As we seek to broaden our culture, we’ve found ways to tame what we bring in. It’s a process that’s problematic but also useful, and like so much of being human, it can be understood in terms of control.
This is the realm of the manageably exotic.
Difference on Familiar Terms
I came across the term “manageably exotic” following my post on Christianity in sf+f. My friend Marios suggested that the prevalence of Catholicism in the fiction of Protestant countries is partly down to it being manageably exotic – different enough to intrigue, but familiar enough for people to cope with.
The more I thought about it, the more I realised that the manageably exotic is a huge deal. For example, when American and British culture looks to the far east it seldom shows the more alien parts of foreign cultures. It’s Chinese businessmen in western suits, Japanese kids remixing American pop culture, and of course the once exotic but now terribly familiar ninja. We usually look at the manageably exotic rather than the truly unfamiliar and different.
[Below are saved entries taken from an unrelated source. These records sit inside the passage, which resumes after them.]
(* ===== verification/PoolHands.v ===== *)
(** * Workers between their steps

    A worker's round in src/block_pool.cpp is four accesses other threads can
    come between: it claims a job, reads its [cancelled] flag, copies, and
    stores [done]. Here each is a step of its own on the pool, every thread
    [ensure_worker] started takes them in its own time, and the owner of a block
    writes to it meanwhile. Every step keeps [pool_ok]; none disturbs what
    another worker relies on. The pool at work is [running]: its triples are
    those of the turns, of the turns before a call, of waiting, with what the
    threads have to do for a wait to end, and of the destructor. *)

From S2P Require Import Prelude Types Tier BlockPool PoolInv PoolOps PoolMigrate PoolAsync PoolWorker.

Open Scope N_scope.

(** ** How much is left to do *)

Definition steps_left (o : option stage) : nat :=
  match o with Some Tests => 3 | Some Copies => 2 | Some Finishes => 1 | None => 0 end.
Definition effort (hands : gmap nat (JobPtr * stage)) : nat :=
  sum_list ((λ x, steps_left (Some x.2.2)) <$> map_to_list hands).

Lemma effort_insert hands w x :
  hands !! w = None → effort (<[w := x]> hands) = (steps_left (Some x.2) + effort hands)%nat.
Proof. intros Hw. unfold effort. by rewrite (map_to_list_insert hands w x Hw). Qed.

Lemma effort_delete hands w x :
  hands !! w = Some x → effort hands = (steps_left (Some x.2) + effort (delete w hands))%nat.
Proof.
  intros Hw. rewrite <-(insert_id _ _ _ Hw) at 1. rewrite <-insert_delete_eq.
  by apply effort_insert, lookup_delete_eq.
Qed.
Lemma not_live_migrating p id : pool_inv p → view p id = None → migrating_ p !! id = None.
Proof.
  intros I Hv. destruct (migrating_ p !! id) as [j|] eqn:Hj; [|done].
  destruct (migrating_live p id j I Hj) as (l & rc & Hlive).
  assert (view p id = Some {| bv_refs := rc; bv_tier := loc_tier l; bv_target := target p id |}).
  { apply view_live. by exists l. }
  congruence.
Qed.

(** The guard shared by [locate], [incref] and [decref]: range, then count. *)
Lemma guard_aborts {A} what1 what2 id (k : N → M (BlockPool T) A) p :
  pool_inv p → view p id = None →
  aborts_on id (p ← get;
    if size_of (location_ p) <=? id then fatal what1 id else
    rc ← refcount_at id; if rc =? 0 then fatal what2 id else k rc) p.
Proof.
  intros I Hv. unfold aborts_on, refcount_at, at_, mbind, M_bind, get.
  destruct (not_live_refcount p id I Hv) as [Hge|[Hlt Hrc]].
  - rewrite (proj2 (N.leb_le _ _) Hge). by eexists.
  - rewrite (proj2 (N.leb_gt _ _) Hlt), Hrc. by eexists.
Qed.

Section ops.
Context p id (I : pool_inv p) (Hv : view p id = None).

Lemma locate_aborts : aborts_on id (locate id) p.
Proof. by apply guard_aborts. Qed.
Lemma incref_aborts : aborts_on id (incref id) p.
Proof. by apply guard_aborts. Qed.
Lemma decref_aborts : aborts_on id (decref id) p.
Proof. by apply guard_aborts. Qed.
Lemma block_tier_aborts : aborts_on id (block_tier id) p.
Proof. apply aborts_bind, locate_aborts. Qed.
Lemma block_offset_aborts : aborts_on id (block_offset id) p.
Proof. apply aborts_bind, locate_aborts. Qed.
Lemma block_data_aborts : aborts_on id (block_data id) p.
Proof. apply aborts_bind, locate_aborts. Qed.
Lemma migrate_async_aborts hw dst : aborts_on id (migrate_async hw id dst) p.
Proof. apply aborts_bind, locate_aborts. Qed.
Lemma migration_target_aborts : aborts_on id (migration_target id) p.
Proof.
  unfold migration_target, aborts_on, mbind, M_bind, get.
  rewrite (not_live_migrating p id I Hv). by eexists.
Qed.
Lemma migrating_dead : migrating id p = Ok (false, p).
Proof. unfold migrating, mbind, M_bind, get. by rewrite (not_live_migrating p id I Hv). Qed.
Lemma cancel_dead : cancel_migration id p = Ok ((), p).
Proof. unfold cancel_migration, mbind, M_bind, get. by rewrite (not_live_migrating p id I Hv). Qed.
Lemma refcount_dead :
  if size_of (location_ p) <=? id then aborts_on id (refcount id) p else refcount id p = Ok (0, p).
Proof.
  unfold refcount, refcount_at, at_, aborts_on, mbind, M_bind, get.
  destruct (N.leb_spec (size_of (location_ p)) id) as [Hge|Hlt]; [by eexists|].
  destruct (not_live_refcount p id I Hv) as [?|[_ Hrc]]; [lia|]. by rewrite Hrc.
Qed.
Lemma migrate_aborts dst : aborts_on id (migrate id dst) p.
Proof.
  unfold migrate, aborts_on. destruct locate_aborts as [what Hl]. exists what.
  unfold mbind at 1, M_bind at 1. rewrite cancel_dead. unfold mbind at 1, M_bind at 1. by rewrite Hl.
Qed.
End ops.
End dead.
(* ===== verification/PoolCalls.v ===== *)
(** * The pool in use

    Any sequence of calls of a block pool by its one scheduler, with the turns
    of the worker threads between them: the states a pool can get into, from its
    constructor on. No call in any of them fails, and none loses a slot. *)

From S2P Require Import Prelude Types Tier BlockPool PoolInv PoolOps PoolMigrate PoolAsync PoolWorker.
From S2P Require Import PoolHands PoolInit PoolSpec.

Open Scope N_scope.

Section calls.
Context {T : Type} `{TierLaws T} `{Wk : Wakes T} (hw : N).
Implicit Types p : BlockPool T.

(** The members of the class, a turn of a worker thread, and a write through
    the pointer of [block_data]. *)
Inductive pool_call :=
  | Allocate
  | Incref (id : BlockId)
  | Decref (id : BlockId)
  | Migrate (id : BlockId) (dst : TierIndex)
  | MigrateAsync (id : BlockId) (dst : TierIndex)
  | Cancel (id : BlockId)
  | Drain
  | WaitFor
  | Turn (w : nat)
  | Write (id : BlockId) (bs : list byte).

Definition run_call (c : pool_call) : M (BlockPool T) () :=
  match c with
  | Allocate => _ ← allocate; mret ()
  | Incref id => incref id
  | Decref id => _ ← decref id; mret ()
  | Migrate id dst => _ ← migrate id dst; mret ()
  | MigrateAsync id dst => _ ← migrate_async hw id dst; mret ()
  | Cancel id => cancel_migration id
  | Drain => drain_migrations
  | WaitFor => wait_for_migrations
  | Turn w => take_turn w
  | Write id bs => write_block id bs
  end.

(** What the caller respects: blocks are live, tiers exist, a count stays in 32
    bits, and a write is as long as a block and goes to one that stays put. *)
Definition legal (c : pool_call) p : Prop :=
  match c with
  | Incref id => ∃ v, view p id = Some v ∧ bv_refs v + 1 < two32
  | Decref id => is_Some (view p id)
  | Migrate id dst | MigrateAsync id dst => is_Some (view p id) ∧ (N.to_nat dst < num_tiers p)%nat
  | Write id bs => writable p id ∧ length bs = N.to_nat (block_bytes (cfg_ p))
  | _ => True
  end.

(** The states of a pool over the tiers of [specs]. *)
Inductive history (specs : list TierSpec) : BlockPool T → Prop :=
  | history_init cfg (objs : gmap TierPtr T) p :
      specs ≠ [] → Forall (spec_ok cfg objs) specs → NoDup (spec_tier <$> specs) →
      total_blocks specs <= kInvalidBlock → init specs cfg objs = Ok p → history specs p
  | history_call c p p' : history specs p → legal c p → run_call c p = Ok ((), p') → history specs p'.

(** Every call keeps the pool at work and its tiers as large as they are. *)
Definition carries_on p p' : Prop := running p' ∧ same_shape (tiers_ p) (tiers_ p').

Lemma quiet_carries p p' : running p → pool_inv p' → quiet p p' → carries_on p p'.
Proof. intros Rp I Q. split; [by eapply quiet_running|apply Q]. Qed.

Lemma run_call_ok c p : running p → legal c p → wp_unless (¬ fair) (run_call c) (λ _ p', carries_on p p') p.
Proof.
  intros Rp Hl. pose proof (running_inv _ Rp) as I. pose proof (rn_ok _ Rp) as Ok.
  destruct c as [|id|id|id dst|id dst|id| | |w|id bs]; cbn [run_call].
  8: { eapply wp_unless_mono; [by apply wait_unless_fair|done|]. intros [] p' [Rp' W]. split; [done|apply W]. }
  all: apply wp_unless_wp.
  - wp_step. eapply wp_mono; [by apply allocate_spec|]. intros x p' (I' & Q & _). wp_steps. by apply quiet_carries.
  - destruct Hl as (v & Hv & Hlt). eapply wp_mono; [by apply incref_spec|]. intros [] p' (I' & Q & _). by apply quiet_carries.
  - destruct Hl as [v Hv]. wp_step. eapply wp_mono; [by apply decref_spec|]. intros b p' (I' & Q & _). wp_steps. by apply quiet_carries.
  - destruct Hl as [[v Hv] Hd]. wp_step. eapply wp_mono; [by apply migrate_ok|].
    intros b p' (Ok' & _ & Sh & _ & K & _). wp_steps. split; [by eapply running_kept|done].
  - destruct Hl as [[v Hv] Hd]. wp_step. eapply wp_mono; [by apply migrate_async_spec|].
    intros b p' (I' & Q & _). wp_steps. by apply quiet_carries.
  - eapply wp_mono; [by apply cancel_migration_spec|]. intros [] p' (I' & Q & _). by apply quiet_carries.
  - eapply wp_mono; [by apply drain_migrations_spec|]. intros [] p' [Ok' D]. split; [by eapply running_kept; [..|apply D]|apply D].
  - eapply wp_mono; [apply take_turn_spec, Rp|]. intros [] p' [Mn W _ _ _].
    split; [by eapply running_worker|by rewrite (wr_tiers _ _ W)].
  - destruct Hl as [Hw Hlen]. eapply wp_mono; [apply (write_block_spec id bs p (hands_ p)); [done|apply Rp|done|done]|].
    intros [] p' (Ok' & _ & K & E & _). split; [by eapply running_kept|by rewrite E].
Qed.

Lemma history_running specs p :
  history specs p → running p ∧ ts_num_blocks <$> tiers_ p = spec_num_blocks <$> specs.
Proof.
  induction 1 as [cfg objs p Hne Hall Hnd Htot Hi|c p p' _ [Rp Sh] Hl E].
  - apply init_run in Hi as (_ & _ & ->). split; [|simpl; by rewrite <-list_fmap_compose].
    apply running_idle; [by apply empty_pool_ok|done..|by intros []].
  - pose proof (run_call_ok c p Rp Hl) as Hc. apply wp_unless_result in Hc as [[Hb _]|([] & q & E' & Rq & Sq)]; [congruence|].
    rewrite E in E'. injection E' as <-. split; [done|]. rewrite <-Sh. symmetry. apply same_shape_fmap; [|done].
    by intros x y [_ Hxy].
Qed.

(** C26: the pool in use. From its constructor on, whatever live blocks its
    scheduler allocates, shares, moves, copies and gives back, whatever it
    writes to them, and however the worker threads take their turns in between,
    no slot is ever lost or shared: each tier has the slots the constructor was
    given, and each of them is free, or holds one live block, or is reserved for
    one queued copy. There is an id for every free compute slot. And every call
    a caller may make returns, with the pool in such a state again; only a wait
    may last for good, when the workers do not come to an end. *)
Theorem pool_slots_partition specs p :
  history specs p →
  (∀ t s, specs !! N.to_nat t = Some s → ∃ ts, tiers_ p !! N.to_nat t = Some ts ∧
     ts_num_blocks ts = spec_num_blocks s ∧
     ts_free_slots ts ++ live_slots p t ++ reserved_slots p t ≡ₚ slot_range (spec_num_blocks s)) ∧
  (num_free p ≤ length (free_ids_ p))%nat ∧
  ∀ c, legal c p → wp_unless (¬ fair) (run_call c) (λ _ p', history specs p') p.
Proof.
  intros Hh. destruct (history_running specs p Hh) as [Rp Sh]. pose proof (running_inv _ Rp) as I. split_and!.
  - intros t s Hs. assert ((ts_num_blocks <$> tiers_ p) !! N.to_nat t = Some (spec_num_blocks s)) as Ht
      by (by rewrite Sh, list_lookup_fmap, Hs).
    apply list_lookup_fmap_Some in Ht as (ts & En & Hts). exists ts. split_and!; [done..|]. rewrite En. by apply (pi_slots _ I).
  - by apply free_ids_available.
  - intros c Hl. pose proof (run_call_ok c p Rp Hl) as Hc. apply wp_unless_result in Hc as [[Hb Hf]|([] & q & E & _)].
    + apply wp_unless_result. by left.
    + apply wp_unless_result. right. exists (), q. split; [done|]. by eapply history_call.
Qed.
End calls.

(** ** A run of the pool of Example2 *)

Module ExampleCalls.
Import Example2.
#[local] Existing Instance round_robin.

(** Two blocks, one on its way to the second tier, its copy claimed and then
    cancelled, since the block is given back. *)
Definition calls : list pool_call := [Allocate; Allocate; MigrateAsync 0 1; Turn 0; Turn 0; Decref 0].

Definition after (c : pool_call) (p : BlockPool HostTier.t) : BlockPool HostTier.t := run (run_call 1 c) p.
Definition q1 := after Allocate p0.
Definition q2 := after Allocate q1.
Definition q3 := after (MigrateAsync 0 1) q2.
Definition q4 := after (Turn 0) q3.
Definition q5 := after (Turn 0) q4.
Definition q6 := after (Decref 0) q5.

Lemma q0_history : history 1 specs p0.
Proof.
  apply (history_init 1 specs cfg objs); [done|apply specs_fit| |vm_compute; discriminate|vm_compute; reflexivity].
  apply NoDup_cons; split; [|apply NoDup_singleton]. by intros ?%list_elem_of_singleton.
Qed.

Lemma step c p : history 1 specs p → legal c p → run_call 1 c p = Ok ((), after c p) → history 1 specs (after c p).
Proof. intros. by eapply history_call. Qed.

Lemma q6_history : history 1 specs q6.
Proof.
  apply (step (Decref 0)); [|by eexists; vm_compute|by vm_compute].
  do 2 (apply (step (Turn 0)); [|done|by vm_compute]).
  apply (step (MigrateAsync 0 1)); [|by split; [eexists; vm_compute|vm_compute; lia]|by vm_compute].
  do 2 (apply (step Allocate); [|done|by vm_compute]). apply q0_history.
Qed.

(** Slot 0 of the first tier is free again and slot 1 in use; the copy nobody
    wants any more still holds a slot of the second. *)
Lemma pool_slots_partition_witness :
  live_slots q6 0 = [1] ∧ reserved_slots q6 1 = [0] ∧
  (∀ t s, specs !! N.to_nat t = Some s → ∃ ts, tiers_ q6 !! N.to_nat t = Some ts ∧
     ts_free_slots ts ++ live_slots q6 t ++ reserved_slots q6 t ≡ₚ [0; 1]) ∧
  wp_unless (¬ fair) (run_call 1 WaitFor) (λ _ p', history 1 specs p') q6.
Proof.
  destruct (pool_slots_partition 1 specs q6 q6_history) as (Hs & _ & Hc).
  split; [vm_compute; reflexivity|]. split; [vm_compute; reflexivity|]. split; [|by apply (Hc WaitFor)].
  intros t s Ht. destruct (Hs t s Ht) as (ts & H1 & _ & H3). exists ts. split; [exact H1|].
  assert (spec_num_blocks s = 2) as E.
  { apply list_elem_of_lookup_2 in Ht. unfold specs in Ht. apply elem_of_cons in Ht as [->|Ht]; [reflexivity|].
    apply list_elem_of_singleton in Ht. rewrite Ht. reflexivity. }
  rewrite E in H3. exact H3.
Defined.
End ExampleCalls.
Lemma evicts_ok t D B u f g pins :
  evicts t D B u → store_inv g u → radix_ok f t pins → radix_ok g u pins.
Proof.
  intros E St [I _ Pn C [S1 S2]]. pose proof (evicts_evicted _ _ _ _ I E) as Ev.
  destruct (evicts_state _ _ _ _ E) as (_ & Ec & E3). constructor.
  - apply Ev.
  - done.
  - by eapply evict_pins.
  - by apply E3.
  - split.
    + intros l m Hl. destruct (ev_back _ _ _ _ Ev l m Hl) as [_ (n & Hn & _ & _ & _ & _ & ->)].
      rewrite Ec. by eapply S1.
    + intros x y m k Hx Hy Heq. destruct (ev_back _ _ _ _ Ev x m Hx) as [_ (m0 & Hm0 & _ & _ & _ & _ & Em)],
        (ev_back _ _ _ _ Ev y k Hy) as [_ (k0 & Hk0 & _ & _ & _ & _ & Ek)].
      apply (S2 x y m0 k0); congruence.
Qed.

(** ** Pinning *)

Lemma relock_blocks f ls t : all_blocks (relock f ls t) ≡ₚ all_blocks t.
Proof.
  unfold all_blocks, runs.
  set (h := λ (l : NodePtr) (n : Node), if decide (l ∈ ls) then set_lock (f (lock_count n)) n else n).
  assert (map_to_list (map_imap (λ l n, Some (h l n)) (nodes t)) ≡ₚ
    (λ ln, (ln.1, h ln.1 ln.2)) <$> map_to_list (nodes t)) as E.
  { apply NoDup_Permutation; [apply NoDup_map_to_list| |].
    - apply NoDup_fmap_2_strong; [|apply NoDup_map_to_list].
      intros [l n] [m k] Hl%elem_of_map_to_list Hm%elem_of_map_to_list [= -> _]. by simplify_eq.
    - intros [l n]. rewrite elem_of_map_to_list, map_lookup_imap, list_elem_of_fmap. split.
      + destruct (nodes t !! l) as [m|] eqn:Hm; simpl; [|done]. intros [= <-]. exists (l, m).
        split; [done|]. by apply elem_of_map_to_list.
      + intros ([l' m] & [= -> ->] & Hm%elem_of_map_to_list). simpl in *. by rewrite Hm. }
  change (nodes (relock f ls t)) with (map_imap (λ l n, Some (h l n)) (nodes t)).
  rewrite E. generalize (map_to_list (nodes t)). intros lns. clear E.
  induction lns as [|[l n] lns IH]; [done|]. rewrite fmap_cons, !bind_cons, IH. cbn [fst snd].
  unfold h. by case_decide.
Qed.

Lemma relock_ok f g ls t pins pins' :
  pins_inv (relock g ls t) pins' → radix_ok f t pins → radix_ok f (relock g ls t) pins'.
Proof.
  intros Hp [I St _ [C1 C2] [S1 S2]].
  assert (∀ l n', nodes (relock g ls t) !! l = Some n' → ∃ n, nodes t !! l = Some n ∧
    last_access n' = last_access n) as B.
  { intros l n'. rewrite relock_lookup. intros (n & Hn & ->)%fmap_Some. exists n. split; [done|]. by case_decide. }
  constructor.
  - eapply tree_inv_struct; [apply relock_struct|done].
  - eapply store_inv_perm; [apply relock_blocks|done].
  - done.
  - split.
    + change (num_nodes_ (relock g ls t)) with (num_nodes_ t). rewrite C1. do 3 f_equal.
      rewrite <-!size_dom. f_equal. apply set_eq. intros l. rewrite !elem_of_dom, relock_lookup.
      by rewrite fmap_is_Some.
    + unfold size_of. by rewrite relock_blocks.
  - split.
    + intros l n' (n & Hn & ->)%B. by eapply S1.
    + intros x y m k (m0 & Hm0 & Em)%B (k0 & Hk0 & Ek)%B Heq. apply (S2 x y m0 k0); congruence.
Qed.
(** C19: [insert] publishes a sequence. Of the [L] whole blocks it considers,
    the [j] that are cached already keep their blocks. If that is all of them,
    or if the next block's key is taken by a block with other tokens (a hash
    collision, which is counted), the pool and the cache stay as they are and
    the result is 0. Otherwise the tree takes one reference for each of the
    other [L - j] blocks of the table, and afterwards caches exactly what it
    cached before and every prefix of the sequence, under the table's blocks. *)
Theorem tree_insert p t q table pins :
  let L := insert_len (block_tokens_ t) q table in
  let j := length (cached t (query t q L)) in
  radix_ok (bs_view p) t pins → bs_ok p → (clock_ t + N.of_nat (length q) + 1 < two64)%N →
  (N.of_nat (length table) * N.of_nat (block_tokens_ t) < two64)%N →
  NoDup table → (∀ id, id ∈ table → ∃ v, bs_view p id = Some v ∧ (bv_refs v + 1 < two32)%N) →
  (∀ id, id ∈ drop j table → id ∉ all_blocks t) →
  wp (insert q table) (λ r s, bs_ok s.1 ∧ bs_keeps p s.1 ∧ radix_ok (bs_view s.1) s.2 pins ∧
    ((r = 0 ∧ s.1 = p ∧ (∀ ds, find s.2 ds = find t ds) ∧
        (j = L ∧ collisions_ s.2 = collisions_ t ∨
         j < L ∧ collisions_ s.2 = u64 (collisions_ t + 1) ∧
           ∃ c, c ≠ chunk_at (block_tokens_ t) j q ∧
             block_key c (block_tokens_ t) = block_key (drop (j * block_tokens_ t) q) (block_tokens_ t))) ∨
     (j < L ∧ r = L - j ∧ collisions_ s.2 = collisions_ t ∧
      increfed (bs_view p) (bs_view s.1) (drop j (take L table)) ∧
      ∀ ds, find s.2 ds = match find t ds with
                          | Some b => Some b
                          | None => if decide (ds ≠ [] ∧ ds `prefix_of` query t q L)
                                    then table !! pred (length ds) else None
                          end))) (p, t).
Proof.
  intros L j R Hok Hc Hw Hnd Hlive Hfresh. eapply wp_mono; [by apply insert_spec; [apply R|..]|].
  intros r [p' t'] O. simpl in O |- *. eapply insert_outcome_ok; try done.
  intros id Hid. destruct (Hlive id Hid) as (v & Hv & _). by eexists.
Qed.

(** C23: what was inserted is what is matched: after an insert that adopted
    blocks, [match_prefix] of the same sequence returns the blocks that were
    cached before followed by the adopted ones. *)
Theorem tree_insert_then_match p t q table pins :
  let L := insert_len (block_tokens_ t) q table in
  let c := cached t (chunks (block_tokens_ t) q) in
  radix_ok (bs_view p) t pins → bs_ok p → (clock_ t + 2 * N.of_nat (length q) + 1 < two64)%N →
  (N.of_nat (length table) * N.of_nat (block_tokens_ t) < two64)%N →
  NoDup table → (∀ id, id ∈ table → ∃ v, bs_view p id = Some v ∧ (bv_refs v + 1 < two32)%N) →
  wp (n ← insert q table; r ← match_prefix q; mret (n, r)) (λ nr s,
    0 < nr.1 → mr_blocks nr.2 = c ++ drop (length c) (take L table)) (p, t).
Proof.
  intros L c R Hok Hc Hw Hnd Hlive. wp_steps. eapply wp_mono; [by apply insert_spec; [apply R|..]|].
  intros r [p' t'] O. simpl in O. wp_steps.
  eapply wp_mono; [apply match_prefix_spec; by eapply outcome_inv; [apply R|]|].
  intros m s (u & k & -> & W & _ & Hb & _). wp_steps. simpl. intros Hr.
  rewrite Hb. by eapply outcome_cached; [apply R|..].
Qed.

(** C35: the leaf [find_lru_leaf] chooses does not depend on the order in which
    the hash maps are iterated: it is the unpinned leaf, not rejected, with
    the oldest access. Neither the tree nor the pool changes. *)
Theorem tree_find_lru_leaf p t pins rejected :
  radix_ok (bs_view p) t pins →
  ∃ r, is_lru t rejected r ∧ ∀ It : IterOrder, @find_lru_leaf P It rejected (p, t) = Ok (r, (p, t)).
Proof.
  intros [I _ _ _ [_ Hd]].
  assert (∀ It : IterOrder, ∃ r, is_lru t rejected r ∧
    @find_lru_leaf P It rejected (p, t) = Ok (r, (p, t))) as Hrun.
  { intros It. pose proof (find_lru_leaf_spec (Iter := It) p t I rejected) as Hwp. unfold wp in Hwp.
    destruct (find_lru_leaf rejected (p, t)) as [[r s]|]; [|done]. destruct Hwp as [-> Hr]. eauto. }
  destruct (Hrun Iter) as (r & Hr & _). exists r. split; [done|]. intros It.
  destruct (Hrun It) as (r' & Hr' & ->). by rewrite (is_lru_unique t rejected r r').
Qed.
There’s something similar going on with the co-opting of elements of other cultures, and the watered down way diversity is achieved. The upcoming Star Wars film Rogue One has taken flack from the culturally conservative for its more diverse cast, yet even in this case, five out of the eight racially identifiable characters in the trailer are white. As for its allegedly over-female casting, six of those eight are men. The film-makers are increasing diversity, but in a manageable way – mostly white and male still, and using familiar faces.
Picking the manageably exotic – even when ‘exotic’ means something as trivially different as Anglo-Americans with a different skin colour or set of genitals – waters down the representation of more diverse people and cultures.
Expanding Spheres
That said, making things manageably exotic is also useful. By making culture more varied by tiny inches, it expands people’s comfort zones. We all become uncomfortable with stories that are too different from what we expect, whether in subject matter, genre or structure. My dislike of James Joyce’s Ulysses isn’t the same as some racist idiot complaining about diverse casting, or bigots complaining that Chuck Wendig has put homosexuality in Star Wars, but some of the same emotional drivers are there. “This thing is not what I’m used to – take it away.”
Making things manageably exotic makes them palatable, and after a while not exotic at all. It leaves people feeling comfortable with the new elements. It can expand minds.
I’d love to be able to turn our culture upside down tomorrow, to see race, gender and sexuality representative of our complicated reality. But I also know that attempts at radical, sudden change create resistance. Gradually revealing the manageably exotic has done a huge amount to make our society more diverse and tolerant.
I’m not even forty years old, and I can remember when gay marriage was a dream even more unimaginable than a black American president. Our very awareness of intolerance is a symptom of tackling it. The shittiest edges of our world are being eroded by a slow but accelerating agenda of not just accepting but embracing difference.
Control
This isn’t to say that our acceptance of the manageably exotic comes from a good place. Let’s face it, the sign of decency is our ability to cope with people and beliefs completely different from us.
No, the manageably exotic is about that vital but ugly human motivator – control.
By shrinking down the exotic elements, we make them appear as something that can be incorporated into the status quo, and by extension be controlled by it. Like 18th century aristocrats commissioning paintings of their country estates, our portrayal of the unfamiliar lets us feel control over it. It creates a sense of ownership – “that’s OK, it’s part of my thing now”. And let’s face it, trying to control others leads to some terrible places, from dysfunctional relationships to horrible social inequality.
Our collective desire to make things manageably exotic means we compromise values. It comes from a dark place. But it still does good, and that’s worth remembering, even as we reach beyond its limits.